**THE PROBLEM:** Only certain lines below are wanted: those starting at the line containing "message := Some" and ending at the line containing "category := None;", both included, each retyped exactly.

*** Opening of DATA RECORDS ***

Lemma credit_writing target (c c1 : Conn) fuel err cx rounds r :
  client_streams target (cn_streams c) -> codec_sized (cn_x c) ->
  writing err (streams_poll_complete rounds fuel cx) c = (c1, r : outcome ProtoError _) -> r <> Panic ->
  0 <= conn_credit c1 <= conn_credit c.
Proof.
  intros [_ (g & s & Hh)] Hk Hr Hn. unfold writing in Hr.
  destruct (streams_poll_complete rounds fuel cx (cn_x c)) as [[w' cs'] r'] eqn:E0. injection Hr as <- <-.
  destruct (poll_complete_in_history target g s rounds fuel cx (cn_streams c) (cn_codec c, cn_output c) w' cs' r' Hh Hk E0) as (s' & Hs & Hh'); [by destruct r'|].
  change (conn_credit (set_cn_x (w', cs') c)) with (credit (p_flow (w_prio w'))). unfold conn_credit.
  rewrite (history_credit _ _ _ _ Hh), (history_credit _ _ _ _ Hh'). destruct (history_accounted _ _ _ _ Hh') as (m & _ & Ha).
  pose proof (acc_send Ha). pose proof (acc_send_available Ha). pose proof (cap_sum_nonneg Ha). lia.
Qed.

(** C2. The flow control of a whole connection.  A client connection is polled, over any
    socket that delivers any bytes, errors and ends, and its user drives it in any way
    (except that handles are dropped only while every reservation of capacity is
    granted).  Then, between two polls and within one: the DATA that may be sent without
    further credit, assigned to the streams or not, stays within the connection's send
    window, and the receive window is conserved.  Every frame that the connection decodes
    and handles moves the send window by exactly what it grants: a WINDOW_UPDATE of the
    connection that is accepted by its increment, every other frame and every frame that
    is refused by nothing; and writing only ever lowers it. *)
Theorem client_connection_flow target (c : Conn) :
  reach Client target c ->
  (exists m, holds (st_slab (w_store (cn_streams c))) m /\ 0 <= window_i32 (available (p_flow (w_prio (cn_streams c)))) /\
     window_i32 (available (p_flow (w_prio (cn_streams c)))) + map_sum cap m <= conn_credit c) /\
  window_i32 (available (rv_flow (w_recv (cn_streams c)))) + rv_in_flight_data (w_recv (cn_streams c)) = target /\
  (forall f c1 c2 r, poll_frame c = (c1, Ok (Ready (Some f))) -> recv_frame Client f c1 = (c2, r) -> r <> Panic ->
     conn_credit c2 = conn_credit c + granted_by f r) /\
  (forall fuel err cx rounds c1 r, writing err (streams_poll_complete rounds fuel cx) c = (c1, r : outcome ProtoError _) -> r <> Panic ->
     0 <= conn_credit c1 <= conn_credit c).
Proof.
  intros Hc. pose proof (reach_client target c Hc) as Hi. pose proof Hi as ([[Hp (g & s & Hh)] Hk] & _).
  change (history target g s (cn_streams c)) in Hh. assert (client_streams target (cn_streams c)) as Hcs by (split; [done|by exists g, s]).
  destruct (history_accounted _ _ _ _ Hh) as (m & Hm & Ha). split; [|split; [by destruct Ha|split]].
  - exists m. split; [done|]. pose proof (acc_credit Ha : conn_credit c = g - s). pose proof (acc_send Ha). pose proof (acc_send_available Ha).
    split; [done|lia].
  - intros f c1 c2 r Hf Hr Hn. destruct (inv_frame (client_streams target) f c c1 c2 r Hi Hf Hr Hn) as (Hin & _ & _).
    by eapply (credit_frame target).
  - intros fuel err cx rounds c1 r Hr Hn. eapply (credit_writing target); [exact Hcs|apply Hk|exact Hr|done].
Qed.

(** [poll2] that does [out] when its loop has run [rounds] rounds. *)
Definition poll2_or P fuel err cx (out : SE Conn RecvError (Async ())) rounds : SE Conn RecvError (Async ()) :=
  _ ← on_streams clear_expired_reset_streams;
  poll2_loop_or (P:=P) fuel err cx out rounds.
(** * QGst/event.h: the typed event facade

    The header declares the wrapper class [Event], eleven subclasses of it
    (one per event type), and three macros that generate, per subclass, the
    hooks QGlib uses to cast and to box event handles.  This development
    embeds the declarations as a class table, the macros as functions, and
    the generated hook bodies as functions over the QGlib and GStreamer
    operations they call. *)

From Stdlib Require Import ZArith Lia.
From stdpp Require Import base strings list gmap.

Local Open Scope string_scope.

(** ** Event types and event classes *)

(** Modelled from the spec: the declaration of [enum QGst::EventType]
    (enums.h) is missing.  The enumerators listed are the ones event.h names:
    [QGst::Event##TYPE] for each registration at lines 275-286, and the Tag
    type of the two TODO lines (128 and 279).  [EventOther] stands for every
    enumerator event.h does not name. *)
Inductive EventType :=
  | EventFlushStart
  | EventFlushStop
  | EventEos
  | EventNewSegment
  | EventTag
  | EventBufferSize
  | EventSinkMessage
  | EventQos
  | EventSeek
  | EventNavigation
  | EventLatency
  | EventStep
  | EventOther (raw : Z).

#[global] Instance EventType_eq_dec : EqDecision EventType.
Proof. solve_decision. Defined.
Lemma deleteEvent_run io authorization id s :
  deleteEvent env_JWT_SECRET jwt_verify io authorization id s
  = match Auth.authenticateToken env_JWT_SECRET jwt_verify authorization with
    | Auth.Status code message => (s, Ok (failure code message))
    | Auth.Next user =>
        match parseInt id with
        | Num i =>
            match target i s with
            | None => (s, Ok (failure 404 "Event not found"))
            | Some (k, e) =>
                if Event.organizerId e =? Auth.id user then
                  let s' := Event.set_events (base.delete k (Event.events s)) s in
                  if io then
                    (Event.set_dataFile (Event.stringify (Event.events s')) s',
                     Ok {| status := 200; success := true;
                           message := Some "Event deleted successfully";
                           event := None; events := None;
                           category := None; query := None; total := None |})
                  else (s', Ok (failure 500 "Failed to delete event"))
                else
                  (s, Ok (failure 403 "Only the event organizer can delete this event"))
            end
        | _ => (s, Ok (failure 404 "Event not found"))
        end
    end.
Proof.
  unfold deleteEvent, authenticated.
  destruct (Auth.authenticateToken _ _ _) as [user|code message]; [|done].
  unfold try_catch. unfold bind at 1. rewrite Event_findById_run.
  unfold Event_delete.
  destruct (parseInt id) as [i| | |]; try done.
  destruct (target i s) as [[k e]|] eqn:Ht; simpl; [|done].
  pose proof Ht as [Hk _]%list_find_slot.
  unfold bind at 1. rewrite (deref_run _ _ _ Hk).
  destruct (Event.organizerId e =? Auth.id user); simpl; [|done].
  unfold bind at 1. rewrite delete_run, Ht. unfold commit. by destruct io.
Qed.
(** * The websocket broker of MAD (mapadroid/websocket/WebsocketServer.py)

    A shallow embedding of [WebsocketServer]: the frame decoder
    [__on_message], the receive loop, the authenticator, the connection
    handler with its admission section, the worker join thread and the
    start/stop operations, followed by the properties of the specification
    that were checked against them.

    Modelling conventions.
    - A Python [str] is a [string] whose characters are read as the code
      points 0..255; [bytes] is a [list byte].
    - Python objects that are shared and mutated in place (client entries,
      connections, workers, threads) live in stores indexed by an object
      identity; the registry maps an origin to the identity of its entry.
    - A method either returns, raises, or has not returned within the
      schedule it was given ([Blocked]); mutations made before an exception
      stay in the state.
    - The handler runs on a cooperative single-threaded scheduler;
      [connection_handler] is a run as one uninterrupted sequence, the
      [async with] sections being the atomic parts of it, and
      [serve_admitted] is the last part of the handler with all that
      happens on the loop during [await receiver_task] as a parameter.
      What other threads or the remote peer decide (received frames,
      answers of the data manager and of the worker factory, whether a
      thread survives a join) is read from an [oracle]. *)

From Stdlib Require Import ZArith Ascii String List Lia Bool.
From Stdlib Require Strings.Byte.
From stdpp Require Import base tactics option list gmap strings.

Local Open Scope string_scope.
Local Open Scope Z_scope.

(** ** Python values used by the broker *)

Module Py.

Inductive exn :=
| IndexError
| ValueError
| AttributeError
| KeyError
| RuntimeError
| OSError
| ConnectionClosed
| ExternalError.

(** Outcome of a call: a value, an exception, or no return within the
    given schedule. *)
Inductive res (A : Type) :=
| Ret (a : A)
| Raise (e : exn)
| Blocked.
Arguments Ret {A} a.
Arguments Raise {A} e.
Arguments Blocked {A}.

Definition code (c : ascii) : Z := Z.of_N (N_of_ascii c).

Definition is_ascii_digit (c : ascii) : bool :=
  (48 <=? code c) && (code c <=? 57).

(** Whitespace as [int()] sees it: the ASCII blanks tested by
    [Py_ISSPACE], and the two code points between 128 and 255 that
    [_PyUnicode_TransformDecimalAndSpaceToASCII] rewrites to a blank
    (NEL, U+0085, and the no-break space, U+00A0). *)
Definition is_int_space (c : ascii) : bool :=
  ((9 <=? code c) && (code c <=? 13)) || (code c =? 32)
  || (code c =? 133) || (code c =? 160).

Definition is_underscore (c : ascii) : bool := code c =? 95.

Fixpoint skip_spaces (s : string) : string :=
  match s with
  | String c s' => if is_int_space c then skip_spaces s' else s
  | EmptyString => s
  end.

(** The digit scan of [PyLong_FromString] in base 10: digits, with single
    underscores between them.  Returns the value read, the number of
    digits and the unread rest. *)
Fixpoint scan_digits (prev_underscore : bool) (acc : Z) (ndigits : nat)
         (s : string) : option (Z * nat * string) :=
  match s with
  | String c s' =>
      if is_ascii_digit c
      then scan_digits false (10 * acc + (code c - 48)) (S ndigits) s'
      else if is_underscore c
           then (if prev_underscore then None
                 else scan_digits true acc ndigits s')
           else if prev_underscore then None else Some (acc, ndigits, s)
  | EmptyString => if prev_underscore then None else Some (acc, ndigits, s)
  end.

Definition starts_with_underscore (s : string) : bool :=
  match s with
  | String c _ => is_underscore c
  | EmptyString => false
  end.
Lemma order_message_set_signature (v : pyval) (o : pydict) (sub tif : Z)
    (legs : list pyval) (fee : Z) (nonce expiration : pyval) :
  Spec.order_message (set "signature" v o) sub tif legs fee nonce expiration =
  Spec.order_message o sub tif legs fee nonce expiration.
Proof.
  unfold Spec.order_message.
  rewrite !(get_set_other _ "signature") by discriminate. reflexivity.
Qed.

(** The message depends on the signature sub-record through its nonce
    and expiration only. *)
Lemma build_set_signature (order_data : pydict) (dir : OrderApi.instruments)
    (order : pydict) (msg : pydict) (sig : pyval) (nonce expiration : pyval) :
  OrderApi.unwrap order_data = Ok (PDict order) ->
  OrderApi.build_order_message_data order_data dir = Ok msg ->
  subscript sig "nonce" = Ok nonce ->
  subscript sig "expiration" = Ok expiration ->
  OrderApi.build_order_message_data
    [("order", PDict (set "signature" sig order))] dir =
  Ok (set "expiration" expiration (set "nonce" nonce msg)).
Proof.
  intros Hunwrap Hb Hn He. apply build_inv in Hb.
  destruct Hb as [o items legs tif fee sub nonce0 exp0
                  Hu Hit Hlegs Htif Hfee Hsub _ _ ->].
  rewrite Hunwrap in Hu. injection Hu as <-.
  apply build_intro.
  apply (Spec.Built _ _ _ (set "signature" sig order) items legs tif fee sub
           nonce expiration).
  - reflexivity.
  - cbn [subscript] in Hit |- *.
    rewrite (lookup_set_other "legs" "signature") by discriminate. exact Hit.
  - exact Hlegs.
  - rewrite (get_set_other _ "signature") by discriminate. exact Htif.
  - rewrite (get_set_other _ "signature") by discriminate. exact Hfee.
  - cbn [subscript] in Hsub |- *.
    rewrite (lookup_set_other "sub_account_id" "signature") by discriminate.
    exact Hsub.
  - unfold Spec.at2. cbn [subscript]. rewrite lookup_set_same. cbn [bind].
    exact Hn.
  - unfold Spec.at2. cbn [subscript]. rewrite lookup_set_same. cbn [bind].
    exact He.
  - rewrite order_message_set_signature. reflexivity.
Qed.

(** X2.  Signing is idempotent: the order [sign_order] returns, signed
    again with the same key for the same environment, comes back
    unchanged.  The placeholder values of [r], [s], [v] and [signer]
    never reach the message. *)
Theorem sign_order_idempotent (lib : Eth.library) (order_data : pydict)
    (dir : OrderApi.instruments) (key : string) (env : OrderApi.GrvtEnv)
    (out : pydict) :
  OrderApi.sign_order lib order_data dir key env = Ok out ->
  OrderApi.sign_order lib out dir key env = Ok out.
Proof.
  intros H. apply sign_order_inv in H.
  destruct H as (order & old & expiration & nonce & msg & domain & sm & acct
                 & sg & r & s & Hu & Hold & Hexp & Hnonce & Hb & Hd & Hsm
                 & Hacct & Hsg & Hr & Hs & ->).
  set (sig := PDict [("r", PStr ("0x" ++ r)); ("s", PStr ("0x" ++ s));
                     ("v", PInt (Eth.sig_v sg)); ("expiration", expiration);
                     ("nonce", nonce); ("signer", PStr (Eth.address lib acct))]).
  assert (Hmsg : set "expiration" expiration (set "nonce" nonce msg) = msg).
  { apply build_inv in Hb.
    destruct Hb as [o items legs tif fee sub nonce0 exp0
                    Hu' _ _ _ _ _ Hn0 He0 ->].
    rewrite Hu in Hu'. injection Hu' as <-.
    unfold Spec.at2 in Hn0, He0. cbn [subscript] in Hn0, He0.
    rewrite Hold in Hn0, He0. cbn [bind] in Hn0, He0.
    rewrite Hnonce in Hn0. rewrite Hexp in He0.
    injection Hn0 as <-. injection He0 as <-. reflexivity. }
  assert (Hb' : OrderApi.build_order_message_data
                  [("order", PDict (set "signature" sig order))] dir = Ok msg).
  { rewrite (build_set_signature order_data dir order msg sig nonce expiration
               Hu Hb eq_refl eq_refl). rewrite Hmsg. reflexivity. }
  unfold OrderApi.sign_order. cbv zeta.
  rewrite Hb'. cbn [bind]. rewrite Hd. cbn [bind]. rewrite Hsm. cbn [bind].
  rewrite Hacct. cbn [bind]. rewrite Hsg. cbn [bind].
  rewrite Hr. cbn [bind]. rewrite Hs. cbn [bind].
  change (OrderApi.unwrap [("order", PDict (set "signature" sig order))])
    with (Ok (PDict (set "signature" sig order))).
  cbn [bind copy subscript lookup String.eqb Ascii.eqb Bool.eqb].
  rewrite lookup_set_same. cbn [bind].
  subst sig. cbn [bind subscript lookup String.eqb Ascii.eqb Bool.eqb].
  rewrite set_set_same. reflexivity.
Qed.

Lemma sign_order_idempotent_witness :
  exists out,
    OrderApi.sign_order Fixtures.stub
      (Fixtures.full_order "FILL_OR_KILL" (PStr "0.0005")
         [Fixtures.leg_eth; Fixtures.leg_btc])
      Fixtures.directory "a11ce" OrderApi.DEV = Ok out /\
    OrderApi.sign_order Fixtures.stub out Fixtures.directory "a11ce" OrderApi.DEV
      = Ok out.
Proof.
  eexists. apply conj_then; [vm_compute; reflexivity|].
  apply sign_order_idempotent.
Defined.

(** X3.  What is signed is what is sent: the nonce and the expiration of
    the typed message are the nonce and the expiration of the signature
    sub-record of the returned order. *)
Theorem signed_replay_fields_are_sent (lib : Eth.library)
    (order_data : pydict) (dir : OrderApi.instruments) (key : string)
    (env : OrderApi.GrvtEnv) (out : pydict) :
  OrderApi.sign_order lib order_data dir key env = Ok out ->
  exists msg order' nonce expiration,
    OrderApi.build_order_message_data order_data dir = Ok msg /\
    out = [("order", PDict order')] /\
    lookup "nonce" msg = Some nonce /\
    Spec.at2 order' "signature" "nonce" = Ok nonce /\
    lookup "expiration" msg = Some expiration /\
    Spec.at2 order' "signature" "expiration" = Ok expiration.
Proof.
  intros H. apply sign_order_inv in H.
  destruct H as (order & old & expiration & nonce & msg & domain & sm & acct
                 & sg & r & s & Hu & Hold & Hexp & Hnonce & Hb & _ & _
                 & _ & _ & _ & _ & ->).
  exists msg. eexists. exists nonce, expiration.
  split; [exact Hb|]. split; [reflexivity|].
  apply build_inv in Hb.
  destruct Hb as [o items legs tif fee sub nonce0 exp0
                  Hu' _ _ _ _ _ Hn0 He0 ->].
  rewrite Hu in Hu'. injection Hu' as <-.
  unfold Spec.at2 in Hn0, He0. cbn [subscript] in Hn0, He0.
  rewrite Hold in Hn0, He0. cbn [bind] in Hn0, He0.
  rewrite Hnonce in Hn0. rewrite Hexp in He0.
  injection Hn0 as <-. injection He0 as <-.
  unfold Spec.at2. cbn [subscript]. rewrite lookup_set_same.
  repeat split.
Qed.

Lemma signed_replay_fields_are_sent_witness :
  exists out msg order' nonce expiration,
    OrderApi.sign_order Fixtures.stub (Fixtures.bare_order [Fixtures.leg_btc])
      Fixtures.directory "0xa11ce" OrderApi.TESTNET = Ok out /\
    OrderApi.build_order_message_data (Fixtures.bare_order [Fixtures.leg_btc])
      Fixtures.directory = Ok msg /\
    out = [("order", PDict order')] /\
    lookup "nonce" msg = Some nonce /\
    Spec.at2 order' "signature" "nonce" = Ok nonce /\
    lookup "expiration" msg = Some expiration /\
    Spec.at2 order' "signature" "expiration" = Ok expiration.
Proof.
  eexists.
  assert (H : forall (A : Prop) (B : Prop), A -> (A -> B) -> B)
    by (intros A B a f; exact (f a)).
  refine (H (OrderApi.sign_order Fixtures.stub
               (Fixtures.bare_order [Fixtures.leg_btc])
               Fixtures.directory "0xa11ce" OrderApi.TESTNET = Ok _) _ _ _).
  - vm_compute. reflexivity.
  - intros Hrun.
    destruct (signed_replay_fields_are_sent _ _ _ _ _ _ Hrun)
      as (msg & order' & nonce & expiration & Hrest).
    exists msg, order', nonce, expiration. split; [exact Hrun | exact Hrest].
Defined.

(** The builder once the legs are built: what is left to run. *)
Lemma build_after_legs (order_data : pydict) (dir : OrderApi.instruments)
    (order : pydict) (items legs : list pyval) :
  OrderApi.unwrap order_data = Ok (PDict order) ->
  x <- subscript (PDict order) "legs" ;; iterate x = Ok items ->
  mapM (OrderApi.build_leg dir) items = Ok legs ->
  OrderApi.build_order_message_data order_data dir =
  (time_in_force <-
     OrderApi.TimeInForce.of_value
       (get "time_in_force" (PStr "GOOD_TILL_TIME") order) ;;
   builder_fee_int <-
     PyDecimal.scale (get "builder_fee" (PStr "0.001") order) 10000 ;;
   sub_account_id <- subscript (PDict order) "sub_account_id" ;;
   sub_account_id <- int sub_account_id ;;
   nonce <- Spec.at2 order "signature" "nonce" ;;
   expiration <- Spec.at2 order "signature" "expiration" ;;
   Ok (Spec.order_message order sub_account_id (Spec.sign_value time_in_force)
         legs builder_fee_int nonce expiration)).
Proof.
  intros Hunwrap Hitems Hlegs. unfold OrderApi.build_order_message_data.
  rewrite Hunwrap. cbn [bind].
  peel Hitems as ls Hls. rewrite Hls. cbn [bind]. rewrite Hitems. cbn [bind].
  rewrite Hlegs. cbn [bind get_attr].
  destruct (OrderApi.TimeInForce.of_value _) as [tif|]; [|reflexivity].
  cbn [bind].
  destruct (time_in_force_table tif) as (st & Hst & Hval).
  rewrite Hst. cbn [bind].
  destruct (PyDecimal.scale _ 10000) as [fee|]; [|reflexivity]. cbn [bind].
  destruct (subscript (PDict order) "sub_account_id") as [sub_v|]; [|reflexivity].
  cbn [bind].
  destruct (int sub_v) as [sub|]; [|reflexivity]. cbn [bind].
  unfold Spec.at2.
  destruct (subscript (PDict order) "signature") as [sig|]; [|reflexivity].
  cbn [bind].
  destruct (subscript sig "nonce") as [nonce|]; [|reflexivity]. cbn [bind].
  destruct (subscript sig "expiration") as [expiration|]; [|reflexivity].
  cbn [bind]. rewrite Hval. reflexivity.
Qed.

*** Close of DATA RECORDS ***

**OUTPUT:**
                           message := Some "Event deleted successfully";
                           event := None; events := None;
                           category := None; query := None; total := None |})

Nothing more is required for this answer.